An einer solchen Vollmacht fehlt es hier. Die im Jahr 20218 ausgestellte Vollmacht bezeichnet allgemein ein Verfahren "F… ./. F…", ohne erkennen zu lassen, ob sie sich auf eine Ehesache bezieht und welches Ziel das Verfahren verfolgt.

Der Antragstellervertreter ist auch nicht durch die Vollmacht der Betreuerin der Antragstellerin wirksam bevollmächtigt worden und die Antragstellung ist auch nicht durch die Betreuerin wirksam genehmigt worden. Auf den ersten Blick fehlte es bereits an der gemäß § 125 Abs. 2 FamFG erforderlichen gerichtlichen Genehmigung für einen Scheidungsantrag. Die Betreuerin konnte die Antragstellerin überdies nur im Rahmen der ihr übertragenen Aufgabenkreise gerichtlich und außergerichtlich vertreten, § 1902 BGB a. F. Ausweislich des im vorliegenden Verfahren allein vorgelegten Beschlusses des Amtsgerichts Schwedt/Oder vom 01.12.2020, Az. 15 XVII 173/20 (Bl. 30 f.) ist sie für den Aufgabenkreis Gesundheitsfürsorge einschließlich hiermit verbundener Aufenthaltsbestimmung zur Betreuerin bestellt gewesen. Dieser Aufgabenkreis hat keinen Bezug zu einer Vertretung in einem Ehescheidungsverfahren.

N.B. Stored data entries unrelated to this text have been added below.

(** * FreeRouter: a shallow embedding of the proxy's core and its properties

    The development follows the TypeScript sources:

    - [Js]       the fragment of the JavaScript runtime the code relies on
                 (UTF-16 strings, JSON values, property reads, exceptions);
    - [Provider] provider.ts (the tool-capable revision): tool and message
                 translation, the Anthropic SSE translator, the OpenAI
                 pass-through, [forwardRequest];
    - [Router]   router/index.ts and router/selector.ts: [route];
    - [Config]   config.ts: [deepMerge], [loadConfig], [reloadConfig];
    - [Server]   server.ts: [detectModeOverride], [handleChatCompletions],
                 [handleReloadConfig];
    - [Selector] router/selector.ts: [calculateModelCost],
                 [getFallbackChainFiltered];
    - [Auth]     auth.ts: [loadAuthProfiles], [getAuth], and the revision
                 that reads the configuration ([AuthConfigured]).

    Definitions come first, the theorems about them follow. *)

From Stdlib Require Import List String Ascii ZArith NArith Bool Lia.
From Stdlib Require Import DecimalString.
Import ListNotations.

Set Implicit Arguments.
Set Warnings "-register-all".
Set Warnings "-notation-overridden".
Set Warnings "-notation-incompatible-prefix".

(* ===================================================================== *)
(** * The JavaScript fragment                                             *)
(* ===================================================================== *)

Module Js.

(** A JavaScript string is a sequence of UTF-16 code units. *)
Definition jsstring : Type := list N.

(** String literals of the source, all ASCII. *)
Definition lit (s : string) : jsstring :=
  map N_of_ascii (list_ascii_of_string s).

Fixpoint str_eqb (a b : jsstring) : bool :=
  match a, b with
  | [], [] => true
  | x :: a', y :: b' => N.eqb x y && str_eqb a' b'
  | _, _ => false
  end.

(** [`${n}`] for an integer [n]. *)
Definition decimal (z : Z) : jsstring :=
  lit (NilZero.string_of_int (Z.to_int z)).

(** ** Character classes of the regular expressions

    The patterns of the source carry the [i] flag and no [u] flag.  Under
    these flags a pattern letter matches a code unit [c] exactly when [c] is
    the same ASCII letter in either case: canonicalisation never maps a code
    unit of value 128 or more to an ASCII one. *)

Definition is_upper (c : N) : bool := (65 <=? c)%N && (c <=? 90)%N.
Definition is_lower (c : N) : bool := (97 <=? c)%N && (c <=? 122)%N.

(** [[a-z]] under the [i] flag. *)
Definition is_letter (c : N) : bool := is_upper c || is_lower c.

Definition ascii_lower (c : N) : N := if is_upper c then (c + 32)%N else c.

(** [String.prototype.toLowerCase]; the source applies it to ASCII text
    only (a captured [[a-z]+] and the tier names), where it is this map. *)
Definition toLowerCase (s : jsstring) : jsstring := map ascii_lower s.

(** A pattern character against an input code unit under the [i] flag. *)
Definition ci_eqb (p c : N) : bool := N.eqb (ascii_lower p) (ascii_lower c).

(** [\s], which is also the set [String.prototype.trim] removes:
    WhiteSpace and LineTerminator of ECMA-262. *)
Definition is_space (c : N) : bool :=
  ((9 <=? c)%N && (c <=? 13)%N)
  || N.eqb c 32 || N.eqb c 160 || N.eqb c 5760
  || ((8192 <=? c)%N && (c <=? 8202)%N)
  || N.eqb c 8232 || N.eqb c 8233 || N.eqb c 8239 || N.eqb c 8287
  || N.eqb c 12288 || N.eqb c 65279.

(** ** String operations *)

Fixpoint takeWhile (p : N -> bool) (s : jsstring) : jsstring :=
  match s with
  | c :: r => if p c then c :: takeWhile p r else []
  | [] => []
  end.

Fixpoint dropWhile (p : N -> bool) (s : jsstring) : jsstring :=
  match s with
  | c :: r => if p c then dropWhile p r else s
  | [] => []
  end.

Definition trimStart (s : jsstring) : jsstring := dropWhile is_space s.
Definition trimEnd (s : jsstring) : jsstring := rev (dropWhile is_space (rev s)).
Definition trim (s : jsstring) : jsstring := trimEnd (trimStart s).

(** [s.startsWith(p)], and the same test under the [i] flag. *)
Fixpoint startsWith (p s : jsstring) : bool :=
  match p, s with
  | [], _ => true
  | x :: p', y :: s' => N.eqb x y && startsWith p' s'
  | _ :: _, [] => false
  end.

Fixpoint startsWith_ci (p s : jsstring) : bool :=
  match p, s with
  | [], _ => true
  | x :: p', y :: s' => ci_eqb x y && startsWith_ci p' s'
  | _ :: _, [] => false
  end.

(** [s.includes(p)]. *)
Fixpoint includes (p s : jsstring) : bool :=
  startsWith p s || match s with [] => false | _ :: r => includes p r end.

(** A pattern that is plain text, searched anywhere, under the [i] flag. *)
Fixpoint includes_ci (p s : jsstring) : bool :=
  startsWith_ci p s || match s with [] => false | _ :: r => includes_ci p r end.

(** [s.slice(n)] and [s.slice(0, n)] for [0 <= n]. *)
Definition slice_from (n : nat) (s : jsstring) : jsstring := skipn n s.
Definition slice_to (n : nat) (s : jsstring) : jsstring := firstn n s.

(** [s.indexOf(c)] for a one-character needle; [None] stands for -1. *)
Fixpoint indexOf (c : N) (s : jsstring) : option nat :=
  match s with
  | [] => None
  | x :: r => if N.eqb x c then Some 0 else option_map S (indexOf c r)
  end.

(** [s.split("\n")]: never empty, the last piece is what follows the last
    line feed. *)
Fixpoint split_lines (s : jsstring) : list jsstring :=
  match s with
  | [] => [[]]
  | c :: r =>
      if N.eqb c 10 then [] :: split_lines r
      else match split_lines r with
           | l :: ls => (c :: l) :: ls
           | [] => [[c]]
           end
  end.

(** [parts.join(sep)]. *)
Fixpoint join (sep : jsstring) (parts : list jsstring) : jsstring :=
  match parts with
  | [] => []
  | [p] => p
  | p :: rest => p ++ sep ++ join sep rest
  end.

(** ** JSON values

    Numbers are the integers: the translators produce integers only
    (indices, time stamps, token counts) and read no number they pass on. *)

Inductive json : Type :=
| JNull
| JBool (b : bool)
| JNum (z : Z)
| JStr (s : jsstring)
| JArr (items : list json)
| JObj (fields : list (jsstring * json)).

(** A JavaScript value as the translators see it: [None] is [undefined]. *)
Definition jsval : Type := option json.

Fixpoint assoc (A : Type) (k : jsstring) (fs : list (jsstring * A)) : option A :=
  match fs with
  | [] => None
  | (k', v) :: r => if str_eqb k k' then Some v else assoc k r
  end.

(** [obj[k] = v] on own properties: an existing key keeps its place. *)
Fixpoint set_field (A : Type) (k : jsstring) (v : A) (fs : list (jsstring * A))
  : list (jsstring * A) :=
  match fs with
  | [] => [(k, v)]
  | (k', v') :: r =>
      if str_eqb k k' then (k', v) :: r else (k', v') :: set_field k v r
  end.

(** ** Exceptions *)

(** [TimeoutError] is the class server.ts imports from provider.ts and
    tests with [instanceof]; the revision of provider.ts at hand never
    throws it. *)
Inductive error : Type :=
| TypeError
| SyntaxError
| Error (message : jsstring)
| TimeoutError (message : jsstring).

Inductive result (A : Type) : Type :=
| Ok (a : A)
| Throw (e : error).

Arguments Ok {A} a.
Arguments Throw {A} e.

(** [err.message]; the text the engine gives its own errors is not
    modelled. *)
Definition error_message (e : error) : jsstring :=
  match e with
  | TypeError => lit "TypeError"
  | SyntaxError => lit "SyntaxError"
  | Error m => m
  | TimeoutError m => m
  end.

Definition bind (A B : Type) (c : result A) (k : A -> result B) : result B :=
  match c with
  | Ok a => k a
  | Throw e => Throw e
  end.

(** ** Property reads

    [v.k] throws on [undefined] and [null]; on an object it is the own
    property; on the other JSON values it is [undefined] for every name the
    translators read ([type], [delta], [text], [model], [function], ...),
    none of which exists on a primitive or on an array. *)
Definition get (v : jsval) (k : jsstring) : result jsval :=
  match v with
  | None | Some JNull => Throw TypeError
  | Some (JObj fs) => Ok (assoc k fs)
  | Some _ => Ok None
  end.

(** [v?.k]. *)
Definition get_opt (v : jsval) (k : jsstring) : result jsval :=
  match v with
  | None | Some JNull => Ok None
  | _ => get v k
  end.

(** [if (v)]. *)
Definition truthy (v : jsval) : bool :=
  match v with
  | None | Some JNull => false
  | Some (JBool b) => b
  | Some (JNum z) => negb (Z.eqb z 0)
  | Some (JStr s) => match s with [] => false | _ => true end
  | Some (JArr _) | Some (JObj _) => true
  end.

(** [v === "..."]. *)
Definition is_str (v : jsval) (s : jsstring) : bool :=
  match v with
  | Some (JStr s') => str_eqb s' s
  | _ => false
  end.

(** [typeof v === "object" && v !== null]. *)
Definition is_object (v : jsval) : bool :=
  match v with
  | Some (JArr _) | Some (JObj _) => true
  | _ => false
  end.

(** [v ?? d]. *)
Definition nullish (v : jsval) (d : json) : json :=
  match v with
  | None | Some JNull => d
  | Some j => j
  end.

(** The runtime services the source calls without defining them. *)
Class Runtime : Type := {
  (** [JSON.parse]; [None] when it throws. *)
  JSON_parse : jsstring -> option json;
  (** [JSON.stringify] on JSON values. *)
  JSON_stringify : json -> jsstring;
  (** the value of the [n]-th call of [Date.now()] *)
  Date_now : nat -> Z
}.

End Js.

Import Js.

Declare Scope js_scope.
Notation "x <- c1 ;; c2" := (bind c1 (fun x => c2))
  (at level 61, c1 at next level, right associativity) : js_scope.
Open Scope js_scope.

(* ===================================================================== *)
(** * provider.ts: translation between the OpenAI and Anthropic formats   *)
(* ===================================================================== *)

Module Provider.

(** ** Wire types *)

Record OpenAIFunction : Type := {
  fn_name : jsstring;
  fn_description : option jsstring;
  fn_parameters : option json
}.

(** [OpenAITool]: [{ type: "function", function }]. *)
Record OpenAITool : Type := { tool_function : OpenAIFunction }.

(** [OpenAIToolCall]: [{ id, type: "function", function: { name, arguments } }]. *)
Record OpenAIToolCall : Type := {
  call_id : jsstring;
  call_name : jsstring;
  call_arguments : jsstring
}.

Record Part : Type := {
  part_type : jsstring;
  part_text : option jsstring;
  part_image_url : option jsstring
}.

Inductive Content : Type :=
| CString (s : jsstring)
| CNull
| CParts (ps : list Part).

Die Betreuerin war dementsprechend nicht mit der Rechtsmacht ausgestattet, wirksam eine Vollmacht für die Stellung eines Scheidungsantrags für die Antragstellerin zu erteilen oder entsprechende Prozesshandlungen des Antragstellervertreters wirksam zu genehmigen (vgl. auch OLG Brandenburg 09.08.2022, 3 W 17/22, BeckRS 2022, 22066).

Die Kostenentscheidung im Beschwerdeverfahren folgt aus §§ 113 Abs. 1, 97, 91 Abs. 1 ZPO. Der Antragstellervertreter ist mit seinem unzulässigen Rechtsmittel voll unterlegen. Die Beschwerden der Beschwerdeführer zu 2., 4. und 5. sind in vollem Umfang erfolgreich. Die Verwerfung der Beschwerde der Beschwerdeführerin zu 3. fällt daneben unter Kostengesichtspunkten nicht ins Gewicht.

Der Wert des Beschwerdeverfahrens beruht auf §§ 55 Abs. 2, 40 FamGKG. Er bemisst sich nach dem Kosteninteresse der Beschwerdeführer, vorliegend nach den Kosten des erstinstanzlichen Verfahrens, die sich aus gerichtlichen Kosten und den außergerichtlichen Kosten der Antragstellerseite und des Antragsgegners zusammen setzt.

Gründe für die Zulassung der Rechtsbeschwerde liegen nicht vor.